If and related words are used in many logical and beyond-logic ways. This writeup is an effort to explore them.

1 If

1.1 If it rains, I’ll get wet

Logical part

R \rightarrow W

Raining?	Wet?	Consistent with phrase?
No	No	Yes
No	Yes	Yes
Yes	No	No
Yes	Yes	Yes

Beyond logic

There’s a temporal connotation (rain starts shortly before wetness) which propositional logic cannot encode.

There’s a causal connotation (rain creates the wetness) which propositional logic cannot encode.

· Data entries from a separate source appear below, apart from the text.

(** *** Every other step only gives back *)

Lemma actuate_view sys i c reply d physical n res :
  wf_system sys -> visible sys -> calls sys !! i = Some c -> CallPhaseOf c = Decided ->
  actuatePartition (CallDecision c) (CallIDs c) reply (node sys) = (inr (d, physical), n) ->
  forall sys', cache sys' = cache sys -> served sys' = serve d (served sys) ->
  in_view released sys' res ⊆ in_view released sys res.
Proof.
  intros Hw Hv Hc Hph Ha sys' Hca Hse. destruct (wf_sys_calls _ Hw _ _ Hc) as [Hst _ _ Hprof].
  destruct (vis_call _ Hv _ _ Hc) as [_ Hsv _]. rewrite Hph in Hsv.
  destruct (actuate_wf _ _ _ _ _ _ (wf_sys_node _ Hw) Hst Ha) as [_ (Hd & Hpod & Hctr & _ & _ & Hsame & _ & HP)].
  assert (call_key c = decision_key d) as Hk by (unfold call_key, decision_key; by rewrite Hpod, Hctr).
  apply map_subseteq_spec. intros k u (s & p & Hs & Hp & Hu)%holding_Some. apply holding_Some.
  rewrite Hca in Hp. rewrite Hse in Hs. destruct (decide (k = decision_key d)) as [->|Hne].
  2:{ rewrite serve_other in Hs by done. eauto 10. }
  destruct (decide (DProfile (CallDecision c) = "")) as [Hp0|Hp0].
  - destruct (Hsame Hp0) as [-> _]. exists s, p. split; [|done]. rewrite serve_own in Hs. rewrite <- Hk, Hsv. exact Hs.
  - apply serve_own_Some in Hs as [-> _]. exfalso.
    apply slice_of_Some in Hu as (a & Hin & Hm & _); [|by apply held_wf].
    specialize (HP (fun m => m = ModePartitioned) (Hprof Hp0)). rewrite list.Forall_forall in HP.
    specialize (HP _ (elem_of_sublist _ _ _ Hin (held_sublist _ _ _))). cbn in HP. congruence.
Qed.

Lemma sync_view sys uid res :
  wf_system sys -> visible sys ->
  in_view released {| node := node sys; store := store sys;
                      cache := partial_alter (fun _ => store sys !! uid) uid (cache sys);
                      calls := calls sys; served := served sys |} res ⊆ in_view released sys res.
Proof.
  intros Hw Hv. apply map_subseteq_spec. intros k u (s & p & Hs & Hp & Hu)%holding_Some. cbn in Hs, Hp.
  apply holding_Some. destruct (decide (KeyUID k = uid)) as [He|He].
  2:{ rewrite lookup_partial_alter_ne in Hp by done. eauto. }
  rewrite He, lookup_partial_alter_eq in Hp. rewrite <- He in Hp.
  destruct (vis_listed _ Hv k s Hs) as [[p0 Hp0]|Hno]; [|congruence]. exists s, p0. split_and!; [done..|].
  eapply slice_of_terminal; [by eapply wf_sys_served| |done]. by apply (vis_terminal _ Hv (KeyUID k)).
Qed.

Lemma use_in_view sys res :
  wf_system sys -> visible sys ->
  in_use released sys res ⊆ in_view released sys res.
Proof.
  intros Hw Hv. apply map_subseteq_spec. intros k u (s & q & Hs & Hq & Hu)%holding_Some. apply holding_Some.
  destruct (vis_listed _ Hv k s Hs) as [[p Hp]|Hno]; [|congruence]. exists s, p. split_and!; [done..|].
  eapply slice_of_terminal; [by eapply wf_sys_served| |done]. by apply (vis_terminal _ Hv (KeyUID k)).
Qed.

(** ** Reachable systems *)

Record safe (sys : System) : Prop := {
  safe_wf : wf_system sys;
  safe_visible : visible sys;
  safe_within : forall res, within res (in_view released sys res) }.

Lemma shrinks_within sys sys' :
  wf_system sys -> (forall res, within res (in_view released sys res)) ->
  (forall res, in_view released sys' res ⊆ in_view released sys res) ->
  forall res, within res (in_view released sys' res).
Proof.
  intros Hw Hin Hs res. apply (within_subset _ _ _ (Hs res)); [|done].
  intros k u Hk%in_view_bounds; [lia|done].
Qed.

Lemma step_within sys sys' :
  wf_system sys -> visible sys -> step cfg capability sys sys' ->
  (forall res, within res (in_view released sys res)) -> forall res, within res (in_view released sys' res).
Proof.
  intros Hw Hv Hs Hin. destruct Hs; [|apply (shrinks_within sys); [done|done|intros res; try by apply view_served]..].
  - intros res. apply decide_request_decided in H4; [|done..]. by eapply within_decide.
  - destruct r as [e|[d physical]]; [apply view_served; [done|apply delete_subseteq]|]. by eapply actuate_view.
  - destruct r; apply view_served; [done|apply delete_subseteq|done|done].
  - apply view_served; [done|]. destruct err; [apply delete_subseteq|done].
  - destruct (rendered || ok); apply view_served; [done|done|done|apply delete_subseteq].
  - by apply sync_view.
  - etransitivity; [|by apply use_in_view]. apply map_subseteq_spec.
    intros k u (s & p & [Hs _]%map_lookup_filter_Some & Hp & Hu)%holding_Some. apply holding_Some. eauto.
Qed.

Lemma safe_step sys sys' : safe sys -> step cfg capability sys sys' -> safe sys'.
Proof.
  intros [Hw Hv Hin] Hs. constructor; [by eapply wf_step|by eapply vis_step|by eapply step_within].
Qed.

Lemma initial_visible sys : initial sys -> wf_system sys /\ visible sys.
Proof.
  intros (Hn & Hc & Hs & Hca & Hp).
  assert (forall u p, store sys !! u = Some p -> wf_annotation (AllocationAnnotation p)) as Ha.
  { intros u p Hu. destruct (Hp u p Hu) as [_ (_ & -> & _)]. intros m name c [= <-]. by rewrite lookup_empty. }
  assert (forall u p, store sys !! u = Some p -> pod_ok u p) as Hok.
  { intros u p Hu. destruct (Hp u p Hu) as [<- (? & _ & _ & ?)]. done. }
  split.
  - constructor; [|done|by rewrite Hca|by rewrite Hc|by rewrite Hs]. rewrite Hn. done.
  - constructor; rewrite ?Hn, ?Hs, ?Hc, ?Hca; try done. intros u p q Hu Hq. congruence.
Qed.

1.2 If you earn 93% or more, you get an A

Logical part

E \leftrightarrow A

Earned 93?	Get A?	Consistent with phrase?
No	No	Yes
No	Yes	No
Yes	No	No
Yes	Yes	Yes

Beyond logic

There’s a temporal connotation (you get the 93% before you get the A) which propositional logic cannot encode.

The \leftarrow part is fuzzy: a 92.8% might get an A, but a 81% won’t. The \rightarrow part is implicitly or more: an A+ would not be a problem. Propositional logic cannot encode this fuzz.

1.3 This program crashes if you type Ctrl+Q

Logical part

C \leftarrow Q

It crashes?	Ctrl+Q?	Consistent with phrase?
No	No	Yes
No	Yes	No
Yes	No	Yes
Yes	Yes	Yes

Beyond logic

There’s a temporal connotation (you type Ctrl+Q before it crashes) which propositional logic cannot encode.

There’s a causal connotation (typing Ctrl+Q triggers the crash) which propositional logic cannot encode.

2 When

2.1 I love it when it rains

Logical part

L \leftarrow R

I love it?	It rains?	Consistent with phrase?
No	No	Yes
No	Yes	No
Yes	No	Yes
Yes	Yes	Yes

Beyond logic

When connotes that the truth of R comes and goes. It also connotes that rain will happen eventually; if in this phrase would have the same logical meaning, but would imply doubt that rain would ever occur.

2.2 I sing when in the shower

Logical part

\top

I sing?	Showering?	Consistent with phrase?
No	No	Yes
No	Yes	Yes
Yes	No	Yes
Yes	Yes	Yes

Beyond logic

This means that there exist some times when I am both in the shower and singing, but does not rule out either singing outside the shower nor that I might have some in-shower time when I’m not singing. We can encode that there exists some time idea with first-order logic (i.e. \exist t \;.\; S(t) \land H(t)) but not with propositional logic.

3 Only

3.1 It only rains at night

Logical part

R \rightarrow N

It rains?	It’s night?	Consistent with phrase?
No	No	Yes
No	Yes	Yes
Yes	No	No
Yes	Yes	Yes

Beyond logic

This one is close to just logic. ☺

3.2 I only love my spouse

Logical part

L \leftrightarrow S

I love it?	It’s my spouse?	Consistent with phrase?
No	No	Yes
No	Yes	No
Yes	No	No
Yes	Yes	Yes

Beyond logic

The use of only implies love means something more specific than it would in a phrase like I love cake and possibly more specific than even I love my spouse.